(** C4.  [_compress_time_windows] sorts the windows by start, ascending and
    keeping the order of equal starts, and then merges a window into the
    running one exactly when its start is strictly less than the running
    end, the running end becoming the larger of the two ends; touching
    windows stay apart and overlapping windows merge. *)
Theorem compress_time_windows_spec :
  (forall ws,
     _compress_time_windows ws = spec_merge (sorted fst false ws) /\
     Permutation ws (sorted fst false ws) /\
     StronglySorted (fun a b => fst a <= fst b) (sorted fst false ws) /\
     (forall k, filter (fun w => fst w =? k) (sorted fst false ws) =
                filter (fun w => fst w =? k) ws)) /\
  _compress_time_windows [(0, 10); (10, 20)] = [(0, 10); (10, 20)] /\
  _compress_time_windows [(0, 10); (5, 20)] = [(0, 20)].
Proof.
  split; [| split; reflexivity].
  intros ws. split; [| split; [| split]].
  - apply compress_time_windows_refines.
  - apply sorted_perm.
  - apply (sorted_ordered fst false ws).
  - intros k. apply sorted_stable.
Qed.

(** ** Total firing time *)

Lemma total_time_acc (ws : list Window) (acc : Z) :
  fold_left (fun agg x => agg + (snd x - fst x)) ws acc =
  acc + sum_durations ws.
Proof.
  revert acc. induction ws as [|w ws IH]; intros acc; cbn [fold_left sum_durations].
  - lia.
  - rewrite IH. lia.
Qed.

Lemma total_time_sum (ws : list Window) : _total_time ws = sum_durations ws.
Proof. unfold _total_time. rewrite total_time_acc. lia. Qed.

(** *** What compression guarantees, and what it needs *)

Lemma spec_merge_from_head (ws : list Window) :
  forall cur, exists e rest, spec_merge_from cur ws = (fst cur, e) :: rest.
Proof.
  induction ws as [|[s e] ws IH]; intros cur; cbn [spec_merge_from].
  - exists (snd cur), []. destruct cur; reflexivity.
  - destruct (s <? snd cur).
    + apply (IH (fst cur, Z.max (snd cur) e)).
    + exists (snd cur), (spec_merge_from (s, e) ws). destruct cur; reflexivity.
Qed.

Lemma spec_merge_from_ordered (ws : list Window) :
  forall cur,
    StronglySorted (fun a b => fst a <= fst b) (cur :: ws) ->
    ordered_disjoint (spec_merge_from cur ws).
Proof.
  induction ws as [|[s e] ws IH]; intros cur Hs; cbn [spec_merge_from].
  - simpl. auto.
  - inversion Hs as [|? ? Hws Hcur]; subst.
    inversion Hws as [|? ? Hws' Hse]; subst.
    inversion Hcur as [|? ? Hcs Hcur']; subst.
    destruct (Z.ltb_spec s (snd cur)) as [Hlt | Hge].
    + apply IH. constructor; assumption.
    + destruct (spec_merge_from_head ws (s, e)) as (e' & rest & Heq).
      cbn [ordered_disjoint]. rewrite Heq at 1. split.
      * cbn [fst] in *. lia.
      * apply IH. exact Hws.
Qed.

(** The compressed windows are in ascending order of start and none starts
    before the one in front of it ends, whatever windows go in. *)
Lemma compress_ordered_disjoint (ws : list Window) :
  ordered_disjoint (_compress_time_windows ws).
Proof.
  rewrite compress_time_windows_refines.
  pose proof (sorted_ordered fst false ws) as Hs.
  destruct (sorted fst false ws) as [|w rest]; [exact I |].
  apply spec_merge_from_ordered. exact Hs.
Qed.

Lemma spec_merge_from_well_formed (ws : list Window) :
  forall cur,
    well_formed cur -> Forall well_formed ws ->
    Forall well_formed (spec_merge_from cur ws).
Proof.
  induction ws as [|[s e] ws IH]; intros cur Hc Hws; cbn [spec_merge_from].
  - constructor; [exact Hc | constructor].
  - inversion Hws; subst. destruct (s <? snd cur).
    + apply IH; [| assumption]. unfold well_formed in *. cbn [fst snd]. lia.
    + constructor; [exact Hc |]. apply IH; assumption.
Qed.

(** Compression keeps [start <= end] when the windows that go in have it. *)
Lemma compress_well_formed (ws : list Window) :
  Forall well_formed ws -> Forall well_formed (_compress_time_windows ws).
Proof.
  intros H. rewrite compress_time_windows_refines.
  assert (Hs : Forall well_formed (sorted fst false ws))
    by (eapply Permutation_Forall; [apply sorted_perm | exact H]).
  destruct (sorted fst false ws) as [|w rest]; [constructor |].
  inversion Hs; subst. apply spec_merge_from_well_formed; assumption.
Qed.

Lemma spec_windows_from_well_formed (r : Z) (ts : list Z) :
  0 <= r ->
  forall cur,
    well_formed cur -> StronglySorted Z.le ts ->
    Forall (fun t => fst cur <= t) ts ->
    Forall well_formed (spec_windows_from r cur ts).
Proof.
  intros Hr. induction ts as [|t ts IH]; intros cur Hc Hs Hts;
    cbn [spec_windows_from].
  - constructor; [exact Hc | constructor].
  - inversion Hs; subst. inversion Hts; subst.
    destruct (snd cur <? t).
    + constructor; [exact Hc |]. apply IH; try assumption.
      unfold well_formed. cbn [fst snd]. lia.
    + apply IH; try assumption.
      unfold well_formed in *. cbn [fst snd]. lia.
Qed.

(** Construction yields [start <= end] on timestamps in ascending order. *)
Lemma compute_time_windows_well_formed (r : Z) (ts : list Z) :
  0 <= r -> StronglySorted Z.le ts ->
  Forall well_formed (_compute_time_windows r ts).
Proof.
  intros Hr Hs. rewrite compute_time_windows_refines by exact Hr.
  destruct ts as [|t1 rest]; [constructor |].
  inversion Hs; subst.
  apply spec_windows_from_well_formed; try assumption.
  unfold well_formed. cbn [fst snd]. lia.
Qed.

(** ** The aggregator *)

Lemma mapM_Forall2 {A B : Type} (f : A -> result B) (l : list A) :
  forall l', mapM f l = Ok l' -> Forall2 (fun x y => f x = Ok y) l l'.
Proof.
  induction l as [|x l IH]; cbn [mapM]; intros l' H.
  - inversion H. constructor.
  - destruct (f x) as [y|] eqn:Hx; [| discriminate].
    cbn [bind] in H. destruct (mapM f l) as [ys|]; [| discriminate].
    inversion H; subst. constructor; [exact Hx | apply IH; reflexivity].
Qed.

Lemma Forall2_Forall_r {A B : Type} (R : A -> B -> Prop) (P : B -> Prop)
    (l : list A) (l' : list B) :
  (forall x y, R x y -> P y) -> Forall2 R l l' -> Forall P l'.
Proof. intros H. induction 1; constructor; eauto. Qed.

(** What one pass of the loop body builds. *)
Lemma alert_summary_inv (v : View) (df : DataFrame) (name : option string)
    (s : AlertSummary) :
  alert_summary v df name = Ok s ->
  exists groups,
    alert_label_groups v df name = Ok groups /\
    alertname s = name /\
    windows s =
      _compress_time_windows
        (concat (map (_compute_time_windows (resolution v)) groups)) /\
    total_time s = _total_time (windows s) /\
    num_firings s =
      length (concat (map (_compute_time_windows (resolution v)) groups)).
Proof.
  unfold alert_summary.
  destruct (alert_label_groups v df name) as [groups|]; [| discriminate].
  cbn [bind]. intros H. inversion H; subst. exists groups.
  repeat split; reflexivity.
Qed.

Lemma normalize_time_windows_map (report : Report) (ws : list Window) :
  forall tl, _normalize_time_windows report ws = Ok tl ->
             tl = map (normalize_window report) ws.
Proof.
  unfold _normalize_time_windows.
  induction ws as [|w ws IH]; cbn [mapM map]; intros tl H.
  - inversion H. reflexivity.
  - destruct (report_timedelta report =? 0); [discriminate |].
    cbn [bind] in H.
    destruct (mapM _ ws) as [tl'|]; [| discriminate].
    inversion H; subst. f_equal. apply IH. reflexivity.
Qed.

(** What [_template_vars] returns, read off its steps. *)
Lemma template_vars_inv (v : View) (report : Report) (df : DataFrame)
    (out : TemplateVars) :
  _template_vars v report df = Ok out ->
  exists df' names summ,
    firing_table v df = Ok df' /\
    alert_names df' = Ok names /\
    Forall2 (fun n s => alert_summary v df' n = Ok s) names summ /\
    summary out = sorted total_time true summ /\
    _normalize_time_windows report (concat (map windows summ)) =
      Ok (timeline out) /\
    timeline out = map (normalize_window report) (concat (map windows summ)) /\
    tv_show_timeline out = show_timeline v.
Proof.
  unfold _template_vars, alert_summaries.
  destruct (firing_table v df) as [df'|]; [| discriminate]. cbn [bind].
  destruct (alert_names df') as [names|] eqn:Ha; [| discriminate].
  cbn [bind].
  destruct (mapM (alert_summary v df') names) as [summ|] eqn:Hm;
    [| discriminate].
  cbn [bind].
  destruct (_normalize_time_windows report (concat (map windows summ)))
    as [tl|] eqn:Hn; [| discriminate].
  cbn [bind]. intros H. inversion H; subst. cbn.
  exists df', names, summ.
  split; [reflexivity |]. split; [exact Ha |].
  split; [apply mapM_Forall2, Hm |]. split; [reflexivity |].
  split; [exact Hn |].
  split; [apply normalize_time_windows_map, Hn | reflexivity].
Qed.

(** A property of every summary the loop builds holds of every summary that
    is displayed. *)
Lemma displayed_summaries (v : View) (report : Report) (df : DataFrame)
    (out : TemplateVars) (P : DataFrame -> AlertSummary -> Prop) :
  (forall df' name s, alert_summary v df' name = Ok s -> P df' s) ->
  _template_vars v report df = Ok out ->
  exists df', firing_table v df = Ok df' /\ Forall (P df') (summary out).
Proof.
  intros HP H.
  destruct (template_vars_inv _ _ _ _ H)
    as (df' & names & summ & Hf & _ & H2 & Hs & _).
  exists df'. split; [exact Hf |]. rewrite Hs.
  eapply Permutation_Forall; [apply sorted_perm |].
  eapply Forall2_Forall_r; [| exact H2].
  intros n s. apply HP.
Qed.

(** C1, as the code has it.  [num_firings] is the number of windows built
    for the label groups of the alert name, counted before compression;
    it is at most the number of raw timestamps of those groups. *)
Theorem num_firings_counts_windows (v : View) (report : Report)
    (df : DataFrame) (out : TemplateVars) :
  0 <= resolution v ->
  _template_vars v report df = Ok out ->
  exists df',
    firing_table v df = Ok df' /\
    Forall (fun s =>
              exists groups,
                alert_label_groups v df' (alertname s) = Ok groups /\
                num_firings s =
                  list_sum
                    (map (fun g => length (_compute_time_windows (resolution v) g))
                       groups) /\
                (num_firings s <= raw_timestamps groups)%nat)
      (summary out).
Proof.
  intros Hr. apply displayed_summaries.
  intros df' name s Hs.
  destruct (alert_summary_inv _ _ _ _ Hs) as (groups & Hg & Hn & _ & _ & Hc).
  exists groups. rewrite Hn. split; [exact Hg |].
  rewrite Hc, length_concat, map_map. split; [reflexivity |].
  unfold raw_timestamps, list_sum. clear - Hr.
  induction groups as [|g groups IH]; cbn [map fold_right].
  - apply Nat.le_refl.
  - pose proof (compute_time_windows_length (resolution v) g Hr). lia.
Qed.

Lemma one_series_result :
  _template_vars view_10s report_1000s one_series = Ok one_series_vars.
Proof. vm_compute. reflexivity. Qed.

Lemma two_series_result :
  _template_vars view_10s report_1000s two_series = Ok two_series_vars.
Proof. vm_compute. reflexivity. Qed.

Lemma two_alerts_result :
  _template_vars view_10s report_1000s two_alerts = Ok two_alerts_vars.
Proof. vm_compute. reflexivity. Qed.

(** The sample view is the one [init] builds from [resolution="10s"]. *)
Lemma view_10s_init :
  init "prometheus" "10s" ["instance"; "job"]%string [] true = Ok view_10s.
Proof. vm_compute. reflexivity. Qed.

Lemma num_firings_counts_windows_witness :
  exists df',
    firing_table view_10s one_series = Ok df' /\
    Forall (fun s =>
              exists groups,
                alert_label_groups view_10s df' (alertname s) = Ok groups /\
                num_firings s =
                  list_sum
                    (map (fun g =>
                            length (_compute_time_windows (resolution view_10s) g))
                       groups) /\
                (num_firings s <= raw_timestamps groups)%nat)
      (summary one_series_vars).
Proof.
  apply (num_firings_counts_windows view_10s report_1000s one_series
           one_series_vars).
  - vm_compute. discriminate.
  - vm_compute. reflexivity.
Defined.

━━━━━━━━

• [Aim of the task]:
Starting with the first line of the listing, output each line exactly until you have included the one containing "Permutation ws (sorted fst false ws) /\".

• [Written solution]:
(** C4.  [_compress_time_windows] sorts the windows by start, ascending and
    keeping the order of equal starts, and then merges a window into the
    running one exactly when its start is strictly less than the running
    end, the running end becoming the larger of the two ends; touching
    windows stay apart and overlapping windows merge. *)
Theorem compress_time_windows_spec :
  (forall ws,
     _compress_time_windows ws = spec_merge (sorted fst false ws) /\
     Permutation ws (sorted fst false ws) /\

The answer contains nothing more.